* Work instructions
Go through the listing and copy each line with the string "then".

────

(* ===== verification/GoTime.v ===== *)
(** * Instants and durations of Go's [time] package

    The part of [time] the program uses: a [time.Time] is an instant of the
    wall clock, optionally paired with a reading of the process's monotonic
    clock, and the zone offset it prints in.  [time.Now] yields both clocks;
    an instant read back from JSON has only the wall clock.  Comparisons use
    the monotonic readings when both sides have one.  A [time.Duration] is an
    int64 count of nanoseconds. *)

From S2P Require Import Prelude.

Local Open Scope Z_scope.

(** Nanoseconds per second, and the offset in seconds between the Unix epoch
    and the epoch (January 1, year 1) that [time.Time] counts from. *)
Definition Second : Z := 1000000000.
Definition Millisecond : Z := 1000000.
Definition unixToInternal : Z := 62135596800.

(** Seconds from the internal epoch to 1885, the base of the 33-bit packed
    field that an instant with a monotonic reading keeps its seconds in. *)
Definition wallToInternal : Z := 59453308800.

Record Time := MkTime {
  t_wall : Z;          (** nanoseconds since the Unix epoch *)
  t_mono : option Z;   (** monotonic reading in nanoseconds, when there is one *)
  t_zone : Z           (** seconds east of UTC the instant prints in *)
}.

(** [time.Time{}]: January 1, year 1, 00:00:00 UTC. *)
Definition zero_time : Time := MkTime (- unixToInternal * Second) None 0.

Definition UTC (t : Time) : Time := MkTime (t_wall t) (t_mono t) 0.

Definition Before (t u : Time) : bool :=
  match t_mono t, t_mono u with
  | Some a, Some b => a <? b
  | _, _ => t_wall t <? t_wall u
  end.

Definition After (t u : Time) : bool := Before u t.

Definition Equal (t u : Time) : bool :=
  match t_mono t, t_mono u with
  | Some a, Some b => a =? b
  | _, _ => t_wall t =? t_wall u
  end.

(** Seconds since the internal epoch, saturated to the int64 range the way
    [addSec] saturates an overflowing sum. *)
Definition saturate_sec (s : Z) : Z :=
  if 2 ^ 63 - 1 <? s then 2 ^ 63 - 1
  else if s <? - 2 ^ 63 then - (2 ^ 63 - 1)
  else s.

(** [t.Add(d)].  The sum of the wall clock is exact up to the saturation of
    its seconds; the monotonic reading is dropped when the seconds leave the
    packed field or when its own int64 sum overflows. *)
Definition Add (t : Time) (d : Z) : Time :=
  let w := t_wall t + d in
  let sec := w / Second + unixToInternal in
  let w' := (saturate_sec sec - unixToInternal) * Second + w mod Second in
  match t_mono t with
  | Some m =>
      let packed := sec - wallToInternal in
      if (0 <=? packed) && (packed <=? 2 ^ 33 - 1) then
        let te := wrap_i64 (m + d) in
        if ((d <? 0) && (m <? te)) || ((0 <? d) && (te <? m))
        then MkTime w None (t_zone t)
        else MkTime w (Some te) (t_zone t)
      else MkTime w' None (t_zone t)
  | None => MkTime w' None (t_zone t)
  end.

(** ** Coherent instants

    Two clocks agree, [off] apart, on every instant whose readings differ by
    exactly [off]: this is what reading one clock that is never stepped gives.
    On coherent instants every comparison is a comparison of wall clocks. *)

Definition coherent (off : Z) (t : Time) : Prop :=
  match t_mono t with
  | Some m => t_wall t = m + off
  | None => True
  end.

#[export] Instance Time_eq_dec : EqDecision Time.
Proof. solve_decision. Defined.

#[export] Instance coherent_dec off t : Decision (coherent off t).
Proof. unfold coherent. destruct (t_mono t); apply _. Defined.

(** The instants the packed representation can hold with room for ten years
    of delay: years 1885 to 2146. *)
Definition plausible (t : Time) : Prop :=
  (wallToInternal - unixToInternal) * Second <= t_wall t < 5573414400 * Second
  ∧ match t_mono t with Some m => 0 <= m < 2 ^ 62 | None => True end.

#[export] Instance plausible_dec t : Decision (plausible t).
Proof. unfold plausible. destruct (t_mono t); apply _. Defined.

Lemma Before_coherent off t u :
  coherent off t → coherent off u → Before t u = (t_wall t <? t_wall u).
Proof.
  unfold coherent, Before. destruct (t_mono t), (t_mono u); intros; try done.
  destruct (Z.ltb_spec z z0), (Z.ltb_spec (t_wall t) (t_wall u)); lia.
Qed.

Lemma Equal_coherent off t u :
  coherent off t → coherent off u → Equal t u = (t_wall t =? t_wall u).
Proof.
  unfold coherent, Equal. destruct (t_mono t), (t_mono u); intros; try done.
  destruct (Z.eqb_spec z z0), (Z.eqb_spec (t_wall t) (t_wall u)); lia.
Qed.

Lemma UTC_coherent off t : coherent off (UTC t) ↔ coherent off t.
Proof. done. Qed.

Lemma Before_UTC t u : Before (UTC t) u = Before t u.
Proof. done. Qed.

(** A plausible instant plus a delay of at most ten years and a half neither
    saturates nor loses its monotonic reading. *)
Lemma Add_plausible t d :
  plausible t → 0 <= d <= 331128000 * Second →
  Add t d = MkTime (t_wall t + d) ((λ m, m + d) <$> t_mono t) (t_zone t).
Proof.
  unfold plausible, Add, saturate_sec, Second, unixToInternal, wallToInternal.
  intros [Hw Hm] Hd. set (w := t_wall t + d).
  assert (2682288000 * -1 <= w / 1000000000 < 5904542400 + 1) as Hq.
  { subst w. split; [apply Z.div_le_lower_bound|apply Z.div_lt_upper_bound]; lia. }
  pose proof (Z.div_mod w 1000000000 ltac:(lia)) as Hdm.
  destruct (Z.ltb_spec (2 ^ 63 - 1) (w / 1000000000 + 62135596800)); [lia|].
  destruct (Z.ltb_spec (w / 1000000000 + 62135596800) (- 2 ^ 63)); [lia|].
  replace ((w / 1000000000 + 62135596800 - 62135596800) * 1000000000 + w mod 1000000000)
    with w by lia.
  destruct (t_mono t) as [m|]; [|done]. simpl.
  rewrite (wrap_i64_small (m + d)) by (unfold in_i64; lia).
  repeat match goal with
  | |- context [?a <=? ?b] => destruct (Z.leb_spec a b); simpl; try lia
  | |- context [?a <? ?b] => destruct (Z.ltb_spec a b); simpl; try lia
  end; done.
Qed.

Lemma Add_coherent off t d :
  plausible t → 0 <= d <= 331128000 * Second →
  coherent off t → coherent off (Add t d).
Proof.
  intros Hp Hd. rewrite Add_plausible by done. unfold coherent.
  destruct (t_mono t); simpl; lia.
Qed.
Lemma ordered_app_l (l k : list X) n :
  n ≤ length l → ordered lt (l ++ k) n ↔ ordered lt l n.
Proof.
  intros Hn. split; intros Ho c Hc0 Hcn x y Hx Hy; pose proof (parent_lt c Hc0).
  - apply (Ho c); [done..| |]; rewrite lookup_app_l by lia; done.
  - rewrite lookup_app_l in Hx, Hy by lia. by apply (Ho c).
Qed.

Lemma take_last_split (l : list X) n x :
  length l = Datatypes.S n → l !! n = Some x → l = take n l ++ [x].
Proof.
  intros Hlen Hx. rewrite <- (take_drop n l) at 1. f_equal.
  rewrite (drop_S _ x) by done. by rewrite drop_ge by lia.
Qed.

Lemma heap_Push_ok s x :
  heap_ok s → can_push s x → Forall P (view s) → P x →
  ∃ s', Heap.Push s x = Some s' ∧ heap_ok s' ∧ view s' ≡ₚ x :: view s.
Proof.
  intros [Hs Ho] Hx HF HPx. unfold Heap.Push.
  destruct (law_push s x Hs Hx) as (s1 & -> & Hs1 & Hv1). simpl.
  rewrite (law_len s1) by done.
  assert (length (view s1) = Datatypes.S (length (view s))) as Hlen
    by (rewrite Hv1, length_app; simpl; lia).
  destruct (up_list lt P wo (length (view s1)) (view s1) (length (view s1) - 1)
    (length (view s1))) as (l & Hup & Hperm & Hord & _); [|lia..| |].
  - rewrite Hv1. apply Forall_app. auto.
  - rewrite Hlen, Hv1. split.
    + intros c Hc0 Hcn Hc. apply (ordered_app_l _ [x] (length (view s))); [done..|lia].
    + intros _ c Hc0 Hcn Hc. pose proof (parent_lt c Hc0). lia.
  - destruct (sim_up _ _ _ _ Hs1 Hup) as (s' & Hup' & Hs' & <-).
    exists s'. split; [done|]. split.
    + split; [done|]. by rewrite (Permutation_length Hperm).
    + by rewrite Hperm, Hv1, (Permutation_app_comm _ [x]).
Qed.

(** The common end of [Pop] and [Remove]: the doomed element is last. *)
Lemma heap_drop_last s x n :
  inv s → length (view s) = Datatypes.S n → view s !! n = Some x →
  ordered lt (view s) n →
  ∃ s', h_pop s = Some (x, s') ∧ heap_ok s' ∧ view s ≡ₚ x :: view s'.
Proof.
  intros Hs Hlen Hx Ho. pose proof (take_last_split _ _ _ Hlen Hx) as Hv.
  destruct (law_pop s (take n (view s)) x Hs Hv) as (s' & Hp & Hs' & Hv').
  assert (length (view s') = n) as Hn by (rewrite Hv', length_take; lia).
  exists s'. split; [done|]. split.
  - split; [done|]. rewrite Hn. rewrite Hv in Ho. rewrite Hv'.
    by apply (ordered_app_l _ [x]); [rewrite <- Hv', Hn|].
  - by rewrite Hv at 1; rewrite Hv', (Permutation_app_comm _ [x]).
Qed.

Lemma heap_swap_last s i x n :
  inv s → length (view s) = Datatypes.S n → view s !! i = Some x → i < n →
  Forall P (view s) → ordered lt (view s) (Datatypes.S n) →
  ∃ s1, h_swap s i n = Some s1 ∧ inv s1 ∧ view s1 ≡ₚ view s ∧
    view s1 !! n = Some x ∧ down_pre lt (view s1) i n.
Proof.
  intros Hs Hlen Hx Hi HF Ho.
  destruct (list_swap_is_Some i n (view s)) as [l Hl]; [lia..|].
  destruct (law_swap s i n l Hs Hl) as (s1 & -> & Hs1 & <-).
  pose proof (λ k, list_swap_lookup_ne _ _ k _ _ Hl) as Hne.
  exists s1. split_and!; try done; [by eapply list_swap_perm| |].
  { by rewrite (list_swap_lookup_r _ _ _ _ Hl). }
  split.
  - intros c Hc0 Hcn Hc Hpc a b Ha Hb. pose proof (parent_lt c Hc0).
    rewrite Hne in Ha, Hb by lia. by apply (Ho c Hc0); [lia|..].
  - intros Hi0 c Hc0 Hcn Hpc a b Ha Hb. pose proof (parent_lt c Hc0).
    pose proof (parent_lt i Hi0). rewrite Hne in Ha, Hb by lia.
    revert Ha Hb. apply (pair_ok_trans lt P wo _ _ i); [done|lia|apply Ho; lia|].
    rewrite <- Hpc at 1. apply Ho; lia.
Qed.
(* ===== verification/GoSort.v ===== *)
(** * Sorting: Go's [slices.SortFunc] and [sort.SliceStable]

    Both are modelled by a stable insertion sort, which is what the Go library
    runs on short slices.  [sort_canonical] shows that the choice of algorithm
    does not matter: on a slice whose comparator never calls two distinct
    elements equal, every sorted permutation is this one. *)

From S2P Require Import Prelude GoHeap.

Section sort.
Context {A : Type} (lt : A → A → bool).

(** Insert [x] behind the elements it does not precede. *)
Fixpoint insert_sorted (x : A) (l : list A) : list A :=
  match l with
  | [] => [x]
  | y :: l' => if lt x y then x :: l else y :: insert_sorted x l'
  end.

Definition insertion_sort (l : list A) : list A :=
  fold_left (λ acc x, insert_sorted x acc) l [].
End sort.

(** [slices.SortFunc(s, cmp)]: [cmp] is negative when its first argument
    comes first. *)
Definition SortFunc {A} (cmp : A → A → Z) (l : list A) : list A :=
  insertion_sort (λ a b, (cmp a b <? 0)%Z) l.

(** [sort.SliceStable(s, less)]. *)
Definition SliceStable {A} (less : A → A → bool) (l : list A) : list A :=
  insertion_sort less l.

(** No two distinct elements of the list are equivalent under [lt]. *)
Definition distinguishes {A} (lt : A → A → bool) (l : list A) : Prop :=
  ∀ x y, x ∈ l → y ∈ l → le lt x y → le lt y x → x = y.

Section theory.
Context {A : Type} (lt : A → A → bool) (P : A → Prop).
Hypothesis wo : weak_order lt P.
Implicit Types l : list A.

Lemma insert_sorted_perm x l : insert_sorted lt x l ≡ₚ x :: l.
Proof.
  induction l as [|y l IH]; simpl; [done|]. destruct (lt x y); [done|].
  rewrite IH. constructor.
Qed.

Lemma fold_insert_perm l acc :
  fold_left (λ acc x, insert_sorted lt x acc) l acc ≡ₚ l ++ acc.
Proof.
  revert acc. induction l as [|x l IH]; intros acc; simpl; [done|].
  rewrite IH, insert_sorted_perm. by rewrite <- Permutation_middle.
Qed.

Lemma insertion_sort_perm l : insertion_sort lt l ≡ₚ l.
Proof. unfold insertion_sort. by rewrite fold_insert_perm, app_nil_r. Qed.

Lemma insert_sorted_sorted x l :
  P x → Forall P l → StronglySorted (le lt) l → StronglySorted (le lt) (insert_sorted lt x l).
Proof.
  intros Hx. induction l as [|y l IH]; simpl; intros HP Hs.
  { by repeat constructor. }
  inversion HP as [|? ? Hy HPl]; inversion Hs as [|? ? Hsl Hall]; subst.
  destruct (lt x y) eqn:Hlt.
  - assert (le lt x y) by by apply (lt_le lt P wo).
    constructor; [done|]. constructor; [done|].
    rewrite Forall_forall in Hall, HPl |- *. intros z Hz.
    apply (wo_trans _ _ wo x y z); auto.
  - constructor; [by apply IH|]. rewrite insert_sorted_perm. by constructor.
Qed.

Lemma insertion_sort_sorted l : Forall P l → StronglySorted (le lt) (insertion_sort lt l).
Proof.
  unfold insertion_sort. assert (StronglySorted (le lt) ([] : list A)) as Hnil by constructor.
  assert (Forall P []) as HPnil by constructor. revert Hnil HPnil.
  generalize ([] : list A) as acc. induction l as [|x l IH]; simpl; intros acc Hs Ha HP; [done|].
  inversion HP; subst. apply IH; [by apply insert_sorted_sorted| |done].
  rewrite insert_sorted_perm. by constructor.
Qed.

(** Every sorted permutation of a list without ties is the sort's result. *)
Lemma sort_canonical l k :
  Forall P l → distinguishes lt l →
  k ≡ₚ l → StronglySorted (le lt) k → k = insertion_sort lt l.
Proof.
  intros HP Hd Hperm Hs. pose proof (insertion_sort_perm l) as Hp.
  apply (StronglySorted_unique_strong (le lt)).
  - intros x y Hx Hy. apply Hd; [by rewrite <- Hperm|by rewrite <- Hp].
  - done.
  - by apply insertion_sort_sorted.
  - by rewrite Hperm, Hp.
Qed.

Lemma distinguishes_perm l k : k ≡ₚ l → distinguishes lt l → distinguishes lt k.
Proof. intros Hp Hd x y. rewrite Hp. apply Hd. Qed.

(** The sort of a list without ties does not depend on its order. *)
Lemma insertion_sort_proper l k :
  Forall P l → distinguishes lt l → k ≡ₚ l → insertion_sort lt k = insertion_sort lt l.
Proof.
  intros HP Hd Hp. apply sort_canonical; [done..| |].
  - by rewrite insertion_sort_perm.
  - apply insertion_sort_sorted. by rewrite Hp.
Qed.
End theory.

Lemma insertion_sort_ext {A} (lt lt' : A → A → bool) (l : list A) :
  (∀ x y, x ∈ l → y ∈ l → lt x y = lt' x y) → insertion_sort lt l = insertion_sort lt' l.
Proof.
  unfold insertion_sort. intros Hext.
  assert (∀ x acc, (∀ y, y ∈ acc → lt x y = lt' x y) →
    insert_sorted lt x acc = insert_sorted lt' x acc) as Hins.
  { intros x acc. induction acc as [|y acc IH]; simpl; intros Hacc; [done|].
    rewrite Hacc by set_solver. rewrite IH; [done|set_solver]. }
  assert (∀ k acc, k ++ acc ⊆ l →
    fold_left (λ acc x, insert_sorted lt x acc) k acc =
    fold_left (λ acc x, insert_sorted lt' x acc) k acc) as Hfold.
  { intros k. induction k as [|x k IH]; simpl; intros acc Hsub; [done|].
    rewrite <- Hins by (intros y Hy; apply Hext; set_solver).
    apply IH. intros y. rewrite elem_of_app, insert_sorted_perm. set_solver. }
  apply Hfold. by rewrite app_nil_r.
Qed.

#[export] Hint Resolve insertion_sort_perm : go_list.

────

* Response for this exercise
  if 2 ^ 63 - 1 <? s then 2 ^ 63 - 1
  else if s <? - 2 ^ 63 then - (2 ^ 63 - 1)
      if (0 <=? packed) && (packed <=? 2 ^ 33 - 1) then
        then MkTime w None (t_zone t)
  | y :: l' => if lt x y then x :: l else y :: insert_sorted x l'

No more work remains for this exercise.